A Labor motion that would have forced a vote on a bill to ban fracking has been defeated amid farcical scenes in the House of Commons.

Politicians have claimed Conservative MPs were being “manhandled” and bullied into voting with the government to oppose a ban, counter to what their manifesto said in 2019.

Conservative whips initially stated the vote on whether to allocate Commons time to consider legislation to stop shale gas extraction was being treated as a “confidence motion” in Liz Truss’s embattled government.

But after a series of Tory MPs signaled they would not take part in the vote, climate minister Graham Stuart caused confusion by telling the Commons: “Quite clearly this is not a confidence vote.”

In an extraordinary turn of events, there are now suggestions that the chief whip Wendy Morton has resigned, according to Sky’s political editor Beth Rigby.

Meanwhile the division list showed 40 Conservative MPs did not take part in the fracking vote at all – including Prime Minister Liz Truss.

It is not clear why the PM did not vote in her own confidence vote.

No votes were recorded for several big names including Boris Johnson, Nadine Dorries, David Davis, Greg Clark, Sir Iain Duncan Smith, Kwasi Kwarteng, Theresa May, Wendy Morton, Alok Sharma, Priti Patel and Ben Wallace.

‘Not entirely clear’ if chief whip is still in post

Jacob Rees-Mogg, the business secretary, told Sky News it is “not entirely clear” if the chief whip remains in her post when asked about the claims.

Mr Rees-Mogg was also probed on the allegations made by Labor MP Chris Bryant that some Conservative MPs shouted at and “manhandled” others in the voting lobbies to get them to vote with the government.

He said he did not see any bullying or physical contact “beyond a female affectionately patting someone on the back” – though “one member used an expletive”.

And he suggested that a junior official in Downing Street “erroneously” said Labour’s fracking motion was no longer a confidence vote – leading to it subsequently being said by Minister for Climate Graham Stuart in the Commons.

Describing the chaotic scenes, Labour’s Chris Bryant told Sky News that one Conservative MP, Alexander Stafford, was “manhandled” and “bullied”.

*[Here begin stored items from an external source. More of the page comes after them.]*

Definition PageCache_new (tree_oom : ST PcSys Z) : ST PcSys PageCache :=
  o ← fa_alloc_sys;
  ppn ← match o with
        | Some ppn => mret ppn
        | None =>
            released ← tree_oom;
            rust_assert (1 <=? released);;
            o ← fa_alloc_sys;
            unwrap o
        end;
  mret (mkPageCache 0 (replicate 4096 0) ppn false false).

Definition clear_kernel_dirty (vpn : Z) : ST PcSys unit :=
  modify (fun s => mkPcSys (pc_disk s) (pc_fa s) (fun v =>
    if v =? vpn then
      match kernel_pte s v with
      | Some bits => Some (if is_valid bits then Z.land bits (not64 PTE_D) else bits)
      | None => None
      end
    else kernel_pte s v)).

(** The local variables of the loops of [read_in] and [write_back]. *)
Record Run : Type := mkRun { start_blk : Z; con_length : Z; start_buf_id : Z }.

(** [block_device.read_block(start_block_id, buf)] for the sectors of a run;
    [buf] is a part of the page. *)
Definition read_run (page : list Z) (r : Run) : ST PcSys (list Z) :=
  data ← pc_lift (fun d => read_block d (start_blk r) (Z.to_nat (con_length r)));
  let off := Z.to_nat (start_buf_id r ⊠ BUFFER_SIZE) in
  mret (take off page ++ data ++ drop (off + length data) page).

Definition read_in_step (a : Run * list Z) (block_id : Z) : ST PcSys (Run * list Z) :=
  let '(r, page) := a in
  if con_length r =? 0 then mret (mkRun block_id 1 (start_buf_id r), page)
  else if negb (block_id =? start_blk r ⊞ con_length r) then
    page ← read_run page r;
    mret (mkRun block_id 1 (start_buf_id r ⊞ con_length r), page)
  else mret (mkRun (start_blk r) (con_length r ⊞ 1) (start_buf_id r), page).

Definition read_in (self : PageCache) (block_ids : list Z) : ST PcSys PageCache :=
  match block_ids with
  | [] => mret self
  | _ =>
      rust_assert (Z.of_nat (length block_ids) <=? PAGE_BUFFERS);;
      '(r, page) ← st_fold read_in_step (mkRun usize_MAX 0 0, page_ptr self) block_ids;
      page ← read_run page r;
      let n := (length block_ids * 512)%nat in
      let page := take n page ++ replicate (length page - n) 0 in
      clear_kernel_dirty (tracker_ppn self);;
      mret (mkPageCache (pc_priority self) page (tracker_ppn self) (pc_shared self) (tracker_shared self))
  end.

Definition write_run (page : list Z) (r : Run) : ST PcSys unit := fun s =>
  let buf := take (Z.to_nat (con_length r ⊠ BUFFER_SIZE)) (drop (Z.to_nat (start_buf_id r ⊠ BUFFER_SIZE)) page) in
  d ← write_block (pc_disk s) (start_blk r) buf;
  Ok (tt, mkPcSys d (pc_fa s) (kernel_pte s)).

Definition write_back_step (page : list Z) (r : Run) (block_id : Z) : ST PcSys Run :=
  if con_length r =? 0 then mret (mkRun block_id 1 (start_buf_id r))
  else if negb (block_id =? start_blk r ⊞ con_length r) then
    write_run page r;;
    mret (mkRun block_id 1 (start_buf_id r ⊞ con_length r))
  else mret (mkRun (start_blk r) (con_length r ⊞ 1) (start_buf_id r)).

Definition write_back (self : PageCache) (block_ids : list Z) : ST PcSys unit :=
  match block_ids with
  | [] => mret tt
  | _ =>
      r ← st_fold (write_back_step (page_ptr self)) (mkRun usize_MAX 0 0) block_ids;
      write_run (page_ptr self) r
  end.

He said: “There was a bunch of Conservative members who were completely uncertain about whether they were allowed to vote with the Labor motion because of what had been said in the chamber about whether it’s a free vote or a confidence vote.

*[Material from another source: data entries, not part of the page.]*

Lemma fds_lookup_neg l fd : fd < 0 → fds l !! fd = None.
Proof.
  intros. unfold fds. rewrite lookup_omap.
  assert ((map_seqZ 0 l : gmap Z (option FileDescriptor)) !! fd = None) as ->; [|done].
  apply lookup_map_seqZ_None. lia.
Qed.

(** Two maps agree when they agree on the numbers from 0. *)
Lemma fds_ext l (m : gmap Z FileDescriptor) :
  (∀ fd, fd < 0 → m !! fd = None) →
  (∀ fd, 0 ≤ fd → l !! Z.to_nat fd ≫= id = m !! fd) → fds l = m.
Proof.
  intros Hneg Hpos. apply map_eq. intros fd. destruct (decide (0 ≤ fd)).
  - by rewrite fds_lookup, Hpos.
  - by rewrite fds_lookup_neg, Hneg by lia.
Qed.

Lemma fds_assign l fd o :
  0 ≤ fd < Z.of_nat (length l) →
  fds (<[Z.to_nat fd := o]> l) =
    match o with Some d => <[fd := d]> (fds l) | None => delete fd (fds l) end.
Proof.
  intros Hfd. apply fds_ext; intros i Hi.
  - destruct o; [rewrite lookup_insert_ne by lia|rewrite lookup_delete_ne by lia];
      by apply fds_lookup_neg.
  - destruct (decide (i = fd)) as [->|].
    + rewrite list_lookup_insert_eq by lia.
      destruct o; [by rewrite lookup_insert_eq|by rewrite lookup_delete_eq].
    + rewrite list_lookup_insert_ne by lia.
      destruct o; [rewrite lookup_insert_ne by lia|rewrite lookup_delete_ne by lia];
        by rewrite fds_lookup.
Qed.






Lemma fd_closed t fd : fd_wf t → fd ∈ recycled t →
  0 ≤ fd < inner_len t ∧ fd_map t !! fd = None.
Proof.
  intros Hwf [? Hl]%(fw_rec t Hwf). unfold fd_map, inner_len.
  pose proof (lookup_lt_Some _ _ _ Hl). rewrite fds_lookup by done. rewrite Hl.
  split; [lia|done].
Qed.
Lemma sched_step_preserves s e s' : sched_inv s → orderly e → sched_step s e s' → sched_inv s'.
Proof.
  intros Hinv Ho Hstep%sched_step_inv. pose proof (si_nodup s Hinv) as Hn. unfold known in Hn.
  destruct e as [| | |t|t|t|t|t|t].
  - destruct Hstep as [Hc ->]. rewrite Hc in Hn. simpl in Hn.
    destruct (ready_queue s) as [|t q] eqn:Hq; [done|].
    apply NoDup_cons in Hn as [Ht _].
    apply (sched_inv_move s _ t Running); simpl; rewrite ?Hq; try sched_solve.
    unfold known. simpl. by rewrite Hc, Hq.
  - destruct Hstep as (t & Hc & ->). rewrite Hc in Hn. simpl in Hn. apply NoDup_cons in Hn as [Ht _].
    apply (sched_inv_move s _ t Ready); simpl; try sched_solve.
    unfold known. simpl. rewrite Hc, <-app_assoc. simpl. symmetry. apply Permutation_middle.
  - destruct Hstep as (t & Hc & ->). rewrite Hc in Hn. simpl in Hn. apply NoDup_cons in Hn as [Ht _].
    apply (sched_inv_move s _ t Blocked); simpl; try sched_solve.
    unfold known. simpl. rewrite Hc. simpl. rewrite app_assoc. symmetry. apply Permutation_cons_append.
  - destruct Hstep as [Hc ->]. destruct Hinv as [_ Hr Hb _]. rewrite Hc in Hn. simpl in Hn. apply NoDup_cons in Hn as [_ Hn]. by constructor.
  - destruct Hstep as [Hnew ->]. destruct Hinv as [_ Hr Hb Hc]. unfold known in Hnew.
    assert (∀ u, u ∈ known s → u ≠ t) as Hne by (unfold known; intros u Hu ->; done). unfold known in Hne.
    constructor; simpl; [|intros u Hu; destruct (decide (u = t)) as [->|]; [by rewrite fn_lookup_insert|rewrite fn_lookup_insert_ne by done; set_solver]|..].
    + unfold known. simpl. rewrite <-app_assoc. simpl. rewrite <-Permutation_middle.
      rewrite <-Permutation_middle. by apply NoDup_cons.
    + intros u Hu. rewrite fn_lookup_insert_ne by (symmetry; apply Hne; set_solver). auto.
    + intros u Hu. rewrite fn_lookup_insert_ne by (symmetry; apply Hne; rewrite Hu; set_solver). auto.
  - destruct Hstep as [Ht ->]. pose proof (remove_first_perm t _ Ht) as Hp.
    revert Hp. generalize (remove_first t (block_queue s)). intros bq Hp.
    assert (t ∉ bq) as Hnr.
    { apply NoDup_app in Hn as (_ & _ & Hn). apply NoDup_app in Hn as (_ & _ & Hn).
      rewrite Hp in Hn. by apply NoDup_cons in Hn as [? _]. }
    assert (current s ≠ Some t) as Hnc.
    { intros Hc. rewrite Hc in Hn. simpl in Hn. apply NoDup_cons in Hn as [? _]. set_solver. }
    apply (sched_inv_move s _ t Ready); simpl; try sched_solve.
    + unfold known. simpl. rewrite Hp. by rewrite Permutation_middle.
    + intros u _ Hu. rewrite Hp. set_solver.
  - done.
  - done.
  - subst s'. destruct Hinv as [_ Hr Hb Hc]. destruct (decide (t ∈ ready_queue s)) as [Ht|Ht]; [|by rewrite remove_first_id by done; constructor].
    pose proof (remove_first_perm t _ Ht) as Hp. revert Hp. generalize (remove_first t (ready_queue s)). intros rq Hp.
    constructor; simpl; [|intros u Hu; apply Hr; rewrite Hp; by right|done|done].
    unfold known. simpl. rewrite Hp in Hn. simpl in Hn. rewrite <-Permutation_middle in Hn. by apply NoDup_cons in Hn as [_ ?].
Qed.

(** ** Properties of executions *)

Definition count_events (p : event → bool) (es : list event) : nat := length (filter p es).

Definition is_dispatch (e : event) : bool := if e is EDispatch then true else false.
Definition is_unblock (e : event) : bool := match e with EUnblock _ | EStale _ => true | _ => false end.

(** C31: no task is lost.  In every execution from the empty scheduler, whoever is
    made runnable and when, a task that was started and has not ended is where its
    status says: on the processor if it is [Running], on the block queue if it is
    [Blocked], and in the ready queue or on the processor if it is [Ready].  If in
    addition tasks are only made runnable by [unblock_task] while they are blocked,
    each task is in exactly one of the three places, once, with the status of that
    place.  ([wakeup_task], which locks and timers use, leaves the task on the block
    queue: see [wakeup_keeps_blocked].) *)
Theorem scheduler_invariant es ds s :
  sched_run Sched_new es ds s → placed (foldl live_after ∅ es) s ∧ (Forall orderly es → sched_inv s).
Proof.
  assert (sched_inv Sched_new) as H0 by by constructor; [constructor|..]; cbn; set_solver.
  assert (placed ∅ Sched_new) as H1 by (intros t; set_solver).
  revert H0 H1. generalize Sched_new (∅ : gset Z). intros s0 L H0 H1 Hrun. split.
  - revert L H1. clear H0. induction Hrun as [|s0 e s1 es ds s Hstep _ IH]; intros L H1; [done|]. by eapply IH, sched_step_placed.
  - clear H1. induction Hrun as [|s0 e s1 es ds s Hstep _ IH]; [done|]. intros [He Hes]%Forall_cons. eapply IH; [by eapply sched_step_preserves|done].
Qed.

(** C32: a ready task is not starved.  In an execution that dispatches
    more often than there are tasks before it in the ready queue, not counting
    one dispatch for each call of [unblock_task] meanwhile (unblocked tasks go to
    the front of the queue), the task runs, unless it is removed from the queue
    because its process ends. *)
Theorem ready_task_runs s es ds s' pre t post :
  sched_run s es ds s' → ready_queue s = pre ++ t :: post → ERemove t ∉ es →
  (length pre + count_events is_unblock es < count_events is_dispatch es)%nat →
  t ∈ ds.
Proof.
  intros Hrun. revert pre post. unfold count_events.
  induction Hrun as [|s e s1 es ds s' Hstep _ IH]; intros pre post Hq Hrm Hlt; [simpl in Hlt; lia|].
  apply not_elem_of_cons in Hrm as [Hne Hrm]. rewrite !filter_cons in Hlt.
  apply sched_step_inv in Hstep. destruct e as [| | |u|u|u|u|u|u]; simpl in Hlt.
  - destruct Hstep as [Hc ->]. rewrite Hq. destruct pre as [|x pre]; simpl; [set_solver|].
    apply elem_of_cons. right. eapply (IH pre post); [by rewrite Hq|done|simpl in Hlt; lia].
  - destruct Hstep as (c & Hc & ->). eapply (IH pre (post ++ [c])); [|done|lia]. simpl. by rewrite Hq, <-app_assoc.
  - destruct Hstep as (c & Hc & ->). by eapply (IH pre post).
  - destruct Hstep as [Hc ->]. by eapply (IH pre post).
  - destruct Hstep as [_ ->]. eapply (IH pre (post ++ [u])); [|done|lia]. simpl. by rewrite Hq, <-app_assoc.
  - destruct Hstep as [_ ->]. eapply (IH (u :: pre) post); [|done|simpl; lia]. simpl. by rewrite Hq.
  - subst s1. case_bool_decide; [eapply (IH (u :: pre) post); [|done|simpl; lia]; simpl; by rewrite Hq|]. eapply (IH pre post); [done|done|lia].
  - subst s1. eapply (IH pre (post ++ [u])); [|done|lia]. simpl. by rewrite Hq, <-app_assoc.
  - subst s1. assert (u ≠ t) as Hut by congruence. cbn in IH. rewrite Hq, remove_first_app in IH. case_decide as Hu.
    + eapply (IH (remove_first u pre) post); [done|done|]. pose proof (Permutation_length (remove_first_perm u pre Hu)) as Hl. simpl in Hl. lia.
    + eapply (IH pre (remove_first u post)); [simpl; by rewrite bool_decide_false by done|done|lia].
Qed.

(** ** Witnesses *)

Lemma run_dispatch s s1 t es ds s' :
  sched_step s EDispatch s1 → current s1 = Some t → sched_run s1 es ds s' →
  sched_run s (EDispatch :: es) (t :: ds) s'.
Proof.
  intros H1 Hc H2. change (t :: ds) with (option_list (Some t) ++ ds). rewrite <-Hc.
  by apply (run_cons s EDispatch s1).
Qed.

“There was a group – including several cabinet ministers – who were basically shouting at them. At least one member was physically pulled through the door into the voting lobby.”

I have claimed Jacob Rees Mogg, the business secretary, and Theresa Coffey, the deputy prime minister, were among the group that “moved forward with that one member” into the voting lobby.

Mr Stafford – who has previously spoken out against fracking – tweeted earlier today that he had met with Mr Rees Mogg and got a “cast iron guarantee from the Business Secretary that for the first time ever, local people will be able to decide whether they want fracking”.

Mr Bryant said the behavior seen in the lobby tonight was “completely out of order” and he had “never seen anything like that”.

He said he took a photo of the moment, which he will be handing to the chief whip as evidence.

“What is not fine is shouting in the division lobby, aggressing pointing and physical pushing,” he said.

230 MPs voted in favor of the motion, while 326 were against it, a government majority of 96.

Ahead of the Commons showdown, many Conservative MPs expressed disquiet about Ms Truss’s plan to return to fracking where there is “local consent”.

Chris Skidmore, the MP and governmental net-zero tsar, said he would not be voting with the government and was “prepared to face the consequences of my decision.”

A moratorium on fracking was imposed in 2019 after a series of tremors, and the Tory manifesto that year said they would not support it “unless the science shows categorically that it can be safely done”.

A government-commissioned report by the British Geological Survey (BGS) at the time suggested more data was needed, but despite the lack of scientific progress, Ms Truss’s administration has torn up the commitment.

Labor used an opposition day debate on Wednesday to put forward a motion which, if passed, would guarantee time in the Commons for a bill to ban the controversial gas extraction technique for good.

The government responded by saying it was not a motion on fracking, but a confidence motion in the government – and imposed a hard three-line whip.